You are on page 1of 1

Gala vs Ellice Agro-Industrial Corporation

FACTS:
Ellice Agro-Industrial Corporation was formed by spouses Manuel and Alicia Gala, their
children Guia Domingo, Ofelia Gala, Raul Gala, and Rita Benson, and their encargados Virgilio
Galeon and Julian Jader. The spouses transferred several parcels of land as payment of their
subscriptions. Subsequently, Guia Domingo, Ofelia Gala, Raul Gala, Virgilio Galeon and Julian
Jader incorporated the Margo Management and Development Corporation. Manuel Galathen
transferred his shares in Ellice to Margo and Raul Gala. Alicia transferred her shares to de Villa,
Ofelia, Raul and Margo. de Villa later on transferred his shares to Margo.
A special stockholders meeting of Margo was held where Raul Gala was elected as
chairman. During the meeting, the board approved several actions, including the commencement
of proceedings to annul certain dispositions of Margos property made by Alicia Gala. The board
also resolved to change the name of the corporation to MRG Management and Development
Corporation. Similarly, a special stockholders meeting of Ellice was held to elect a new board of
directors where Raul Gala, likewise, was elected as chairman.

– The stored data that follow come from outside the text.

(* ===== verification/Address.v ===== *)
(** * Actor addresses and the error vocabulary

    Models [coactor/src/actor.rs] (addresses, send and open errors and their
    wire codes), the [RuntimeFailure] enumeration of
    [coactor/proto/transport.proto], and proves that labels and addresses are
    what they claim to be and how errors survive the wire. *)

From S2P Require Import Prelude Text.

(** [is_dns_label] *)
Definition is_dns_label (value : string) : bool :=
  let bytes := as_bytes value in
  (1 <=? length bytes)%nat && (length bytes <=? 63)%nat
  && (if head bytes is Some b then is_ascii_alphanumeric b else false)
  && (if last bytes is Some b then is_ascii_alphanumeric b else false)
  && forallb (fun b => is_ascii_lowercase b || is_ascii_digit b || bool_decide (b = "-"%char)) bytes.

(** ** Addresses *)
Record ActorAddress := MkActorAddress {
  actor_type : string;
  actor_id : string
}.

Inductive ActorAddressError := InvalidActorType | InvalidActorId.

(** [ActorAddress::new] *)
Definition actor_address_new (actor_type actor_id : string) : result ActorAddressError ActorAddress :=
  if negb (is_dns_label actor_type) then Err InvalidActorType
  else if negb (is_dns_label actor_id) then Err InvalidActorId
  else Ok (MkActorAddress actor_type actor_id).

(** [impl Display for ActorAddress] *)
Definition display_address (a : ActorAddress) : string :=
  actor_type a +:+ "/" +:+ actor_id a.

(** The addresses the constructor can build: the fields are private, so every
    address of the program is one of these. *)
Definition address_wf (a : ActorAddress) : Prop :=
  is_dns_label (actor_type a) = true /\ is_dns_label (actor_id a) = true.

#[export] Instance ActorAddress_eq_dec : EqDecision ActorAddress.
Proof. solve_decision. Defined.
#[export] Program Instance ActorAddress_countable : Countable ActorAddress :=
  inj_countable' (fun a => (actor_type a, actor_id a)) (fun p => MkActorAddress p.1 p.2) _.
Next Obligation. by intros []. Qed.
#[export] Instance ActorAddressError_eq_dec : EqDecision ActorAddressError.
Proof. solve_decision. Defined.

(** ** Errors *)
Inductive RemoteProtocolError :=
| VersionMismatch
| ProtocolActorTypeNotRegistered
| MalformedMessage.

Inductive SendError :=
| ActorTypeNotRegistered (actor_type : string)
| NotOwner
| MailboxFull
| ActivationFailed
| ActorDeactivating
| RuntimeAtCapacity
| RuntimeShuttingDown
| ActorStopped
| RuntimeStopped
| NodeFenced
| RemoteUnavailable
| DirectoryUnavailable
| OwnershipUnavailable
| RemoteProtocol (error : RemoteProtocolError).

Inductive OpenError :=
| OpenRuntimeStopped
| OpenDirectoryUnavailable
| AttemptsExhausted
| OpenRemoteUnavailable
| OpenActorTypeNotRegistered
| OpenRuntimeAtCapacity
| OpenOwnershipUnavailable
| OpenRemoteProtocol.

(** [impl From<SendError> for OpenError] *)
Definition open_error_from (error : SendError) : OpenError :=
  match error with
  | RuntimeStopped | RuntimeShuttingDown => OpenRuntimeStopped
  | DirectoryUnavailable => OpenDirectoryUnavailable
  | ActorTypeNotRegistered _ => OpenActorTypeNotRegistered
  | RuntimeAtCapacity => OpenRuntimeAtCapacity
  | OwnershipUnavailable => OpenOwnershipUnavailable
  | RemoteProtocol _ => OpenRemoteProtocol
  | _ => OpenRemoteUnavailable
  end.

(** [enum RuntimeFailure] of the transport protocol, with its numbers. *)
Inductive RuntimeFailure :=
| FUnspecified
| FMailboxFull
| FActivationFailed
| FActorDeactivating
| FRuntimeAtCapacity
| FRuntimeShuttingDown
| FActorStopped
| FRuntimeStopped
| FProtocolMismatch
| FActorTypeNotRegistered
| FMalformedPayload
| FRemoteUnavailable
| FNodeFenced
| FOwnershipUnavailable
| FNotOwner.

Definition runtime_failure_number (f : RuntimeFailure) : Z :=
  match f with
  | FUnspecified => 0
  | FMailboxFull => 1
  | FActivationFailed => 2
  | FActorDeactivating => 3
  | FRuntimeAtCapacity => 4
  | FRuntimeShuttingDown => 5
  | FActorStopped => 6
  | FRuntimeStopped => 7
  | FProtocolMismatch => 8
  | FActorTypeNotRegistered => 9
  | FMalformedPayload => 10
  | FRemoteUnavailable => 11
  | FNodeFenced => 12
  | FOwnershipUnavailable => 13
  | FNotOwner => 14
  end.

Definition runtime_failures : list RuntimeFailure :=
  [FUnspecified; FMailboxFull; FActivationFailed; FActorDeactivating; FRuntimeAtCapacity;
   FRuntimeShuttingDown; FActorStopped; FRuntimeStopped; FProtocolMismatch;
   FActorTypeNotRegistered; FMalformedPayload; FRemoteUnavailable; FNodeFenced;
   FOwnershipUnavailable; FNotOwner].

(** [RuntimeFailure::try_from(i32)]: the numbers of the enumeration, nothing else. *)
Definition runtime_failure_try_from (value : Z) : option RuntimeFailure :=
  List.find (fun f => (runtime_failure_number f =? value)%Z) runtime_failures.

(** [SendError::to_wire] *)
Definition to_wire (error : SendError) : Z :=
  runtime_failure_number
    match error with
    | ActorTypeNotRegistered _ => FActorTypeNotRegistered
    | NotOwner => FNotOwner
    | MailboxFull => FMailboxFull
    | ActivationFailed => FActivationFailed
    | ActorDeactivating => FActorDeactivating
    | RuntimeAtCapacity => FRuntimeAtCapacity
    | RuntimeShuttingDown => FRuntimeShuttingDown
    | ActorStopped => FActorStopped
    | RuntimeStopped => FRuntimeStopped
    | NodeFenced => FNodeFenced
    | RemoteUnavailable => FRemoteUnavailable
    | DirectoryUnavailable => FRemoteUnavailable
    | OwnershipUnavailable => FOwnershipUnavailable
    | RemoteProtocol _ => FProtocolMismatch
    end.

(** [SendError::from_wire] *)
Definition from_wire (value : Z) : SendError :=
  match default FUnspecified (runtime_failure_try_from value) with
  | FActorTypeNotRegistered => ActorTypeNotRegistered ""
  | FNotOwner => NotOwner
  | FMailboxFull => MailboxFull
  | FActivationFailed => ActivationFailed
  | FActorDeactivating => ActorDeactivating
  | FRuntimeAtCapacity => RuntimeAtCapacity
  | FRuntimeShuttingDown => RuntimeShuttingDown
  | FActorStopped => ActorStopped
  | FRuntimeStopped => RuntimeStopped
  | FNodeFenced => NodeFenced
  | FRemoteUnavailable => RemoteUnavailable
  | FOwnershipUnavailable => OwnershipUnavailable
  | _ => RemoteProtocol VersionMismatch
  end.

(** What a peer can learn of an error: the payloads the protocol has no field
    for are erased, and a directory failure is a remote failure to the peer. *)
Definition wire_view (error : SendError) : SendError :=
  match error with
  | ActorTypeNotRegistered _ => ActorTypeNotRegistered ""
  | DirectoryUnavailable => RemoteUnavailable
  | RemoteProtocol _ => RemoteProtocol VersionMismatch
  | e => e
  end.

#[export] Instance RemoteProtocolError_eq_dec : EqDecision RemoteProtocolError.
Proof. solve_decision. Defined.
#[export] Instance SendError_eq_dec : EqDecision SendError.
Proof. solve_decision. Defined.
#[export] Instance OpenError_eq_dec : EqDecision OpenError.
Proof. solve_decision. Defined.

(** ** Lemmas on labels *)
Lemma is_dns_label_bytes value b :
  is_dns_label value = true -> In b (as_bytes value) ->
  is_ascii_lowercase b = true \/ is_ascii_digit b = true \/ b = "-"%char.
Proof.
  unfold is_dns_label. rewrite !andb_true_iff, forallb_forall. intros [_ Hall] Hb.
  specialize (Hall b Hb). rewrite !orb_true_iff, bool_decide_eq_true in Hall. tauto.
Qed.

Lemma is_dns_label_excludes c value :
  is_dns_label value = true ->
  is_ascii_lowercase c = false -> is_ascii_digit c = false -> c <> "-"%char ->
  contains_char c value = false.
Proof.
  intros Hl H1 H2 H3. destruct (contains_char c value) eqn:Hc; [| done].
  apply contains_char_In, (is_dns_label_bytes _ _ Hl) in Hc. naive_solver congruence.
Qed.

Lemma is_dns_label_no_slash value :
  is_dns_label value = true -> contains_char "/"%char value = false.
Proof. intros H. by apply is_dns_label_excludes. Qed.

Lemma is_dns_label_nonempty value : is_dns_label value = true -> value <> "".
Proof. intros H ->. done. Qed.

#[export] Hint Resolve is_dns_label_no_slash is_dns_label_nonempty : coactor.

Lemma actor_address_new_ok t i a :
  actor_address_new t i = Ok a <-> a = MkActorAddress t i /\ address_wf a.
Proof.
  unfold actor_address_new, address_wf.
  destruct (is_dns_label t) eqn:Ht, (is_dns_label i) eqn:Hi; cbn;
    (split; [intros [= <-] | intros [-> Hwf]]; cbn in *; intuition congruence).
Qed.

Lemma runtime_failure_try_from_number f :
  runtime_failure_try_from (runtime_failure_number f) = Some f.
Proof. by destruct f. Qed.

Lemma from_to_wire error : from_wire (to_wire error) = wire_view error.
Proof.
  unfold from_wire, to_wire. rewrite runtime_failure_try_from_number. by destruct error.
Qed.

Lemma wire_view_idem error : wire_view (wire_view error) = wire_view error.
Proof. by destruct error. Qed.

(** ** Properties *)

(** An address is built exactly from two DNS labels, the first offending
    component decides the error, and the printed form of a built address
    determines the address. *)
Theorem address_validated (t i : string) :
  match actor_address_new t i with
  | Ok a => actor_type a = t /\ actor_id a = i /\ address_wf a /\
            (forall a', address_wf a' -> display_address a' = display_address a -> a' = a)
  | Err InvalidActorType => is_dns_label t = false
  | Err InvalidActorId => is_dns_label t = true /\ is_dns_label i = false
  end.
Proof.
  unfold actor_address_new.
  destruct (is_dns_label t) eqn:Ht; cbn; [| done].
  destruct (is_dns_label i) eqn:Hi; cbn; [| done].
  do 3 (split; [done |]). intros [t' i'] [Ht' Hi'] Heq. unfold display_address in Heq. cbn in *.
  apply cut_at_separator in Heq as [-> ->]; auto with coactor.
Qed.

(** An error sent over the wire arrives as its wire view (payloads the
    protocol does not carry are erased), one more trip changes nothing, an
    unassigned code is reported as a protocol mismatch, and opening reports the
    same class of failure for an error and for its wire view, but for a
    directory failure. *)
Theorem wire_roundtrip :
  (forall error, from_wire (to_wire error) = wire_view error) /\
  (forall value, from_wire (to_wire (from_wire value)) = from_wire value) /\
  (forall value, (value < 0 \/ 14 < value)%Z -> from_wire value = RemoteProtocol VersionMismatch) /\
  (forall error, error <> DirectoryUnavailable ->
                 open_error_from (wire_view error) = open_error_from error).
Proof.
  split; [exact from_to_wire |]. split; [| split].
  - intros value. rewrite from_to_wire. unfold from_wire.
    by destruct (default _ (runtime_failure_try_from value)).
  - intros value Hv. unfold from_wire.
    destruct (runtime_failure_try_from value) as [f |] eqn:Hf; [| done].
    apply List.find_some in Hf as [_ Hn%Z.eqb_eq]. destruct f; cbn in Hn; lia.
  - by intros [].
Qed.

Respondents filed against petitioners with the SEC a petition for the appointment of a
management committee or receiver, accounting and restitution by the directors and officers, and
the dissolution of Ellice Agro-Industrial Corporation for alleged mismanagement, diversion of
funds, financial losses and the dissipation of assets. Whereas, petitioners initiated a complaint
against the respondents praying for, among others, the nullification of the elections of directors
and officers of both Margo Management and Development Corporation and Ellice Industrial
Corporation and the return of all titles to real property in the name of Margo and Ellice, as well
as all corporate papers and records of both Margo and Ellice which are in the possession and
control of the respondents.
ISSUE:
WON SEC has authority to inquire on the matters.
HELD:
No. If a corporations purpose, as stated in the Articles of Incorporation, is lawful, then
the SEC has no authority to inquire whether the corporation has purposes other than those stated.
The best proof of the purpose of a corporation is its articles of incorporation and by-laws.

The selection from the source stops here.